A college for disadvantaged adults has officially been downgraded to ‘inadequate’ after Ofsted found poor safeguarding practices that fails to protect learners.

Ruskin College fell two grades from ‘good’ in a report published today. This was the college’s first inspection since being taken over by the University of West London (UWL) in August 2021 following a turbulent period.

Ofsted’s report includes many positives about students’ experience and the delivery of teaching.

But, as FE Week reported last month, it was ineffective safeguarding arrangements which caused the college to be hit with Ofsted’s lowest possible grade.

Ofsted’s report said the college’s leaders are “unable to identify and protect learners who may be at risk or need help”. Leaders “do not know about significant personal challenges that some vulnerable adults faced while in their care” and are “unable to help staff to keep these learners safe”.

Leaders acknowledge that they have failed to follow their internal safeguarding procedures, for example by not ensuring that staff are safe to work with vulnerable adults while waiting for Disclosure and Barring Service (DBS) checks.

Staff do not know how to identify and report safeguarding concerns because they have not completed the relevant training. As a result, staff develop their own individualised responses when vulnerable adults disclose concerns or issues and leaders are unaware of the advice given.

Today’s report makes Ruskin College the only “institute for adult learning” – as classified by Ofsted – to hold an ‘inadequate’ grade.

Ofsted acknowledged that Ruskin College has undergone a period of “significant change” since being taken over by UWL, adding that due to the newness of many of the organisational structures, leaders have “not yet fully implemented a system of governance and oversight which provides effective challenge to managers around quality assurance”.

A UWL spokesperson said: “While we are naturally disappointed with Ofsted’s findings in respect of the college’s safeguarding processes, we acknowledge and accept that improvements are required in this area. We are committed to making these improvements as a matter of priority as we work to ensure the highest standards in all aspects of the college’s performance.

“The ‘good’ assessment received in the other three areas of the report, after only a year under new ownership, supports our confidence that our objectives for the college are achievable.”

Oxford-based Ruskin College, founded in 1899, designs its courses for local residents furthest from the labour market, those who are socially isolated and those seeking a second chance at education.

Its offer includes Access to HE diplomas, English for speakers of other languages courses, and trade union courses accredited by the TUC.

The college has been subject to a financial notice to improve from the Department for Education since 2014. The notice was reissued in November 2020 when the Department for Education placed the college in supervised status following a report by then-FE Commissioner Richard Atkins which said the provider faced an “uncertain future” due to deteriorating finances caused by falling enrolments.

The Education and Skills Funding Agency also clawed back more than £5 million, an issue which led to the firing of former principal Paul Di Felice, and the college was told to find a strong merger partner to secure its future.

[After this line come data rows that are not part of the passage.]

Lemma load_from_spec (lines : list str) (word_set : gset str) :
  match load_from word_set lines with
  | None => Exists blank_line lines
  | Some loaded =>
      Forall (fun line => ~ blank_line line) lines
      /\ forall w, w ∈ loaded
                   <-> w ∈ word_set
                       \/ (w <> [] /\ exists line,
                              line ∈ lines /\ entry_of line w)
  end.
Proof.
  revert word_set. induction lines as [|line rest IH]; intros word_set.
  - cbn. split; [constructor|]. intros w. split; [auto|].
    intros [H|[_ (line & Hin & _)]]; [exact H|]. inversion Hin.
  - cbn [load_from]. destruct (add_line word_set line) as [ws|] eqn:E.
    + cbn. specialize (IH ws).
      destruct (load_from ws rest) as [loaded|].
      * destruct IH as [Hnb Hw]. split.
        { constructor; [|exact Hnb]. rewrite <- (add_line_None word_set).
          congruence. }
        intros w. rewrite Hw, (add_line_Some _ _ _ E w). split.
        { intros [[H|[Hne He]]|[Hne (l & Hin & He)]]; auto.
          - right. split; [exact Hne|]. exists line. split; [left|exact He].
          - right. split; [exact Hne|]. exists l. split; [right|]; auto. }
        { intros [H|[Hne (l & Hin & He)]]; auto.
          inversion Hin; subst; [left; right; auto|].
          right. split; [exact Hne|]. exists l. auto. }
      * apply Exists_cons_tl, IH.
    + cbn. apply Exists_cons_hd. apply (add_line_None word_set), E.
Qed.

(** X18.  Loading the dictionary fails with the [IndexError] exactly
    when some line of the file is empty or all whitespace.  Otherwise
    the lexicon holds exactly the lowercased first tokens of the lines
    that are not the empty string; the rest of each line is ignored. *)
Theorem X18_dictionary_loading (lines : list str) :
  match load (Some lines) with
  | None => Exists blank_line lines
  | Some word_set =>
      Forall (fun line => ~ blank_line line) lines
      /\ forall w, w ∈ word_set
                   <-> w <> [] /\ exists line,
                          line ∈ lines /\ entry_of line w
  end.
Proof.
  cbn [load]. pose proof (load_from_spec lines ∅) as H.
  destruct (load_from ∅ lines) as [loaded|]; [|exact H].
  destruct H as [Hnb Hw]. split; [exact Hnb|].
  intros w. rewrite Hw. split; [|auto].
  intros [H|H]; [|exact H]. apply elem_of_empty in H. contradiction.
Qed.

End LexiconFacts.

(** ** Drop-cap repair *)

Section DropCapFacts.
Import Re Normalizer DropCap.

(** A greedy repetition gives nothing back when what follows cannot
    start with a character of the class. *)
Lemma re_star_greedy (cls : char -> bool) (k : str -> option nat)
    (s : str) :
  (forall c r, cls c = true -> k (c :: r) = None) ->
  re_star cls k s
  = (fun n => run cls s + n) <$> k (drop (run cls s) s).
Proof.
  intros Hk. induction s as [|c r IH]; cbn [re_star run].
  - cbn. destruct (k []); reflexivity.
  - destruct (cls c) eqn:Hc.
    + rewrite IH. cbn [drop].
      destruct (k (drop (run cls r) r)) as [n|] eqn:E; cbn.
      * reflexivity.
      * apply Hk, Hc.
    + cbn. destruct (k (c :: r)); reflexivity.
Qed.

Lemma run_app_all (cls : char -> bool) (u x : str) :
  Forall (fun c => cls c = true) u ->
  run cls (u ++ x) = length u + run cls x.
Proof.
  induction 1 as [|c u Hc _ IH]; [reflexivity|].
  cbn. rewrite Hc, IH. reflexivity.
Qed.

Lemma take_run_drop (cls : char -> bool) (s : str) :
  s = take (run cls s) s ++ drop (run cls s) s.
Proof. symmetry. apply take_drop. Qed.

Lemma lower_not_space (c : char) : ascii_lower c = true -> isspace c = false.
Proof.
  unfold ascii_lower, isspace. rewrite andb_true_iff, !N.leb_le.
  intros [H1 H2].
  repeat (apply orb_false_iff; split);
    try apply andb_false_iff; rewrite ?N.leb_gt, ?N.eqb_neq; lia.
Qed.

(** The shape of a match of [re_at_start], and what replaces it. *)
Lemma match_at_start (s : str) (n : nat) :
  re_match re_at_start s = Some n ->
  exists f ws word rest,
    s = f :: ws ++ word ++ rest
    /\ ascii_lower f = true
    /\ ws <> [] /\ Forall (fun c => isspace c = true) ws
    /\ word <> [] /\ Forall (fun c => ascii_lower c = true) word
    /\ n = S (length ws + length word)
    /\ repl_at_start (take n s) = capital f ++ SPACE :: word.
Proof.
  destruct s as [|f r]; [discriminate|]. cbn [re_match re_at_start].
  destruct (ascii_lower f) eqn:Hf; [|discriminate].
  destruct r as [|c r]; [discriminate|].
  destruct (isspace c) eqn:Hc; [|discriminate].
  rewrite re_star_greedy.
  2:{ intros x y Hx. destruct (ascii_lower x) eqn:E; [|reflexivity].
      rewrite (lower_not_space x E) in Hx. discriminate. }
  set (j := run isspace r).
  destruct (drop j r) as [|c2 r2] eqn:Er; [discriminate|].
  destruct (ascii_lower c2) eqn:Hc2; [|discriminate].
  rewrite re_star_run. cbn. intros [= <-].
  set (w := run ascii_lower r2).
  exists f, (c :: take j r), (c2 :: take w r2), (drop w r2).
  assert (Hws : Forall (fun x => isspace x = true) (c :: take j r))
    by (constructor; [exact Hc|apply run_Forall]).
  assert (Hword : Forall (fun x => ascii_lower x = true) (c2 :: take w r2))
    by (constructor; [exact Hc2|apply run_Forall]).
  assert (Es : r = take j r ++ c2 :: take w r2 ++ drop w r2).
  { rewrite (take_drop w r2), <- Er. symmetry. apply take_drop. }
  assert (Hj : j = length (take j r))
    by (symmetry; apply length_take_le, run_le).
  assert (Hw : w = length (take w r2))
    by (symmetry; apply length_take_le, run_le).
  repeat split; try assumption; try discriminate.
  - cbn [app]. rewrite <- Es. reflexivity.
  - cbn [length]. rewrite <- Hj, <- Hw. lia.
  - cbn [take repl_at_start].
    assert (Et : forall x, x = take j r ++ c2 :: take w r2 ++ drop w r2 ->
                 take (j + S w) x = take j r ++ c2 :: take w r2).
    { intros x ->. rewrite take_app_add' by exact Hj.
      cbn [take]. rewrite take_app_length' by exact Hw. reflexivity. }
    rewrite (Et r Es).
    change (c :: take j r ++ c2 :: take w r2)
      with ((c :: take j r) ++ (c2 :: take w r2)).
    assert (Hrun : run isspace ((c :: take j r) ++ (c2 :: take w r2))
                   = length (c :: take j r)).
    { rewrite (run_app_all isspace _ _ Hws). cbn [run].
      rewrite (lower_not_space c2 Hc2). lia. }
    rewrite Hrun, drop_app_length. reflexivity.
Qed.

(** The shape of a match of [re_after_boundary]. *)
Lemma match_after_boundary (s : str) (n : nat) :
  re_match re_after_boundary s = Some n ->
  exists b ws f ws' word rest,
    s = b :: ws ++ f :: ws' ++ word ++ rest
    /\ boundary_char b = true
    /\ ws <> [] /\ Forall (fun c => isspace c = true) ws
    /\ ascii_lower f = true
    /\ ws' <> [] /\ Forall (fun c => isspace c = true) ws'
    /\ word <> [] /\ Forall (fun c => ascii_lower c = true) word
    /\ n = S (length ws + S (length ws' + length word))
    /\ repl_after_boundary (take n s)
       = b :: ws ++ capital f ++ SPACE :: word.
Proof.
  destruct s as [|b r]; [discriminate|].
  change (re_match re_after_boundary (b :: r))
    with (if boundary_char b
          then S <$> match r with
                     | c :: r' =>
                         if isspace c
                         then S <$> re_star isspace (re_match re_at_start) r'
                         else None
                     | [] => None
                     end
          else None).
  destruct (boundary_char b) eqn:Hb; [|discriminate].
  destruct r as [|c r]; [discriminate|].
  destruct (isspace c) eqn:Hc; [|discriminate].
  rewrite re_star_greedy.
  2:{ intros x y Hx. cbn [re_match re_at_start].
      destruct (ascii_lower x) eqn:E; [|reflexivity].
      rewrite (lower_not_space x E) in Hx. discriminate. }
  set (j := run isspace r).
  destruct (re_match re_at_start (drop j r)) as [m|] eqn:Em; [|discriminate].
  cbn. intros [= <-].
  destruct (match_at_start _ _ Em)
    as (f & ws' & word & rest & Es & Hf & Hne' & Hws' & Hne & Hword & -> & Hr).
  exists b, (c :: take j r), f, ws', word, rest.
  assert (Hws : Forall (fun x => isspace x = true) (c :: take j r))
    by (constructor; [exact Hc|apply run_Forall]).
  assert (Hj : j = length (take j r))
    by (symmetry; apply length_take_le, run_le).
  assert (Er : r = take j r ++ f :: ws' ++ word ++ rest)
    by (rewrite <- Es; symmetry; apply take_drop).
  repeat split; try assumption; try discriminate.
  - cbn [app]. rewrite <- Er. reflexivity.
  - cbn [length]. rewrite <- Hj. lia.
  - unfold repl_after_boundary.
    set (n := S (length ws' + length word)) in *.
    assert (Et : take (S (S (j + n))) (b :: c :: r)
                 = (b :: c :: take j r) ++ take n (drop j r)).
    { cbn [take app]. do 2 f_equal.
      assert (Ex : forall x, x = take j r ++ drop j r ->
                   take (j + n) x = take j r ++ take n (drop j r)).
      { intros x ->. apply take_app_add', Hj. }
      apply Ex. symmetry. apply take_drop. }
    rewrite Et.
    assert (Hrun : run isspace (drop 1 ((b :: c :: take j r)
                                        ++ take n (drop j r)))
                   = S j).
    { cbn [drop app].
      change (c :: take j r ++ take n (drop j r))
        with ((c :: take j r) ++ take n (drop j r)).
      rewrite (run_app_all isspace _ _ Hws). cbn [length]. rewrite <- Hj.
      rewrite Es. unfold n. cbn [take run].
      rewrite (lower_not_space f Hf). lia. }
    rewrite Hrun.
    change (1 + S j) with (S (S j)).
    assert (Hl : S (S j) = length (b :: c :: take j r))
      by (cbn [length]; rewrite <- Hj; reflexivity).
    rewrite take_app_length' by exact Hl.
    rewrite drop_app_length' by exact Hl.
    rewrite Hr. reflexivity.
Qed.

Lemma count_from_drop (p : pattern) (skip : nat) (s : str) :
  count_from p skip s = count_from p 0 (drop skip s).
Proof.
  revert skip. induction s as [|c r IH]; intros skip.
  - destruct skip; reflexivity.
  - destruct skip as [|k]; [reflexivity|]. cbn [count_from drop]. apply IH.
Qed.

Lemma count_cons (p : pattern) (c : char) (r : str) :
  count_from p 0 (c :: r)
  = match re_match p (c :: r) with
    | Some (S n) => S (count_from p 0 (drop n r))
    | _ => count_from p 0 r
    end.
Proof.
  cbn [count_from].
  destruct (re_match p (c :: r)) as [[|n]|]; try reflexivity.
  rewrite count_from_drop. reflexivity.
Qed.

At the time of Ofsted’s inspection, there were 374 learners enrolled.

The watchdog found that learners are “very positive” about their experience at Ruskin College which, for many, is a “much-welcomed second chance at education”.

Learners “value the support they receive from staff and peers, and the knowledge and experience of their tutors, which make lessons interesting and informative”.

Leaders were praised for designing an “inclusive and welcoming” curriculum while tutors “prepare learners well to be active citizens in modern Britain”.

UWL’s spokesperson said: “Overall, we have been pleased with the considerable progress which has been made since UWL’s acquisition of Ruskin College to secure its future last year, and in particular we were delighted with the recent positive report from the FE Commissioner – something we are looking to mirror with Ofsted at the earliest opportunity.”